Exercise aim ▸
From the first line of the entries below to the line with "(** The range check and the cast. *)", give each line again exactly.
Segment Open
Definition type_verify_ntlm_request : Z := 1.
Definition type_verify_ntlm_response : Z := 2.
Definition type_verify_password_request : Z := 3.
Definition type_verify_password_response : Z := 4.
Definition type_authenticated : Z := 5.
Definition type_kerberos_request : Z := 6.
Definition type_kerberos_response : Z := 7.

Definition op_code (o : KerberosOp) : Z :=
  match o with op_step => 1 | op_wrap => 2 | op_unwrap => 3 | op_get_mic => 4 | op_verify_mic => 5 end.
(** The range check and the cast. *)
Definition op_of (v : Z) : option KerberosOp :=
  if v =? 1 then Some op_step else if v =? 2 then Some op_wrap else if v =? 3 then Some op_unwrap
  else if v =? 4 then Some op_get_mic else if v =? 5 then Some op_verify_mic else None.

Definition write_blob (bytes : list byte) : Enc unit :=
  eassert (len bytes <=? max_kerberos_blob) ;;;
  Writer.u32le (len bytes) ;;;
  Writer.bytes bytes.
Definition read_blob : Dec (list byte) :=
  let* start := dask Reader.offset in
  let* size := ReaderOps.u32le in
  if max_kerberos_blob <? size then dfail limit_exceeded "privsep blob too long" start else ReaderOps.bytes size.

Definition write_string (text : list byte) : Enc unit :=
  eassert (len text <=? max_string) ;;;
  Writer.u16le (len text) ;;;
  Writer.bytes text.
Definition read_string : Dec (list byte) :=
  let* start := dask Reader.offset in
  let* size := ReaderOps.u16le in
  if max_string <? size then dfail limit_exceeded "privsep string too long" start else ReaderOps.bytes size.

Definition write_flag (b : bool) : Enc unit := Writer.u8 (if b then 1 else 0).
Definition read_flag : Dec bool := let* v := ReaderOps.u8 in dret (negb (v =? 0)).

(** The fields of each message behind its type. *)
Definition write_fields (message : Message) : Enc unit :=
  match message with
  | VerifyNtlmRequest user domain server_challenge nt_response =>
      eassert (len nt_response <=? max_nt_response) ;;;
      Writer.u8 type_verify_ntlm_request ;;;
      write_string user ;;;
      write_string domain ;;;
      Writer.bytes server_challenge ;;;
      Writer.u16le (len nt_response) ;;;
      Writer.bytes nt_response
  | VerifyNtlmResponse key =>
      Writer.u8 type_verify_ntlm_response ;;;
      write_flag (bool_decide (key <> None)) ;;;
      ewhen key Writer.bytes
  | VerifyPasswordRequest user domain password =>
      Writer.u8 type_verify_password_request ;;;
      write_string user ;;;
      write_string domain ;;;
      write_string password
  | VerifyPasswordResponse ok =>
      Writer.u8 type_verify_password_response ;;;
      write_flag ok
  | KerberosRequestMessage m =>
      Writer.u8 type_kerberos_request ;;;
      Writer.u8 (op_code (op m)) ;;;
      write_blob (request_data m) ;;;
      write_blob (mic m) ;;;
      write_blob (mechanism_oid m)
  | KerberosResponseMessage m =>
      Writer.u8 type_kerberos_response ;;;
      write_flag (ok m) ;;;
      write_flag (complete m) ;;;
      write_blob (response_data m) ;;;
      write_string (user m) ;;;
      write_string (domain m)
  | Authenticated n =>
      Writer.u8 type_authenticated ;;;
      write_string (PreAuth.cookie n) ;;;
      Writer.u32le (PreAuth.requested_protocols n) ;;;
      Writer.u32le (PreAuth.selected_protocol n) ;;;
      write_flag (bool_decide (PreAuth.identity n <> None)) ;;;
      ewhen (PreAuth.identity n) (fun i =>
        write_string (to_bytes (PreAuth.user i)) ;;;
        write_string (to_bytes (PreAuth.domain i)))
  end.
Segment Closed
Solution to the problem ▸
Definition type_verify_ntlm_request : Z := 1.
Definition type_verify_ntlm_response : Z := 2.
Definition type_verify_password_request : Z := 3.
Definition type_verify_password_response : Z := 4.
Definition type_authenticated : Z := 5.
Definition type_kerberos_request : Z := 6.
Definition type_kerberos_response : Z := 7.

Definition op_code (o : KerberosOp) : Z :=
  match o with op_step => 1 | op_wrap => 2 | op_unwrap => 3 | op_get_mic => 4 | op_verify_mic => 5 end.
(** The range check and the cast. *)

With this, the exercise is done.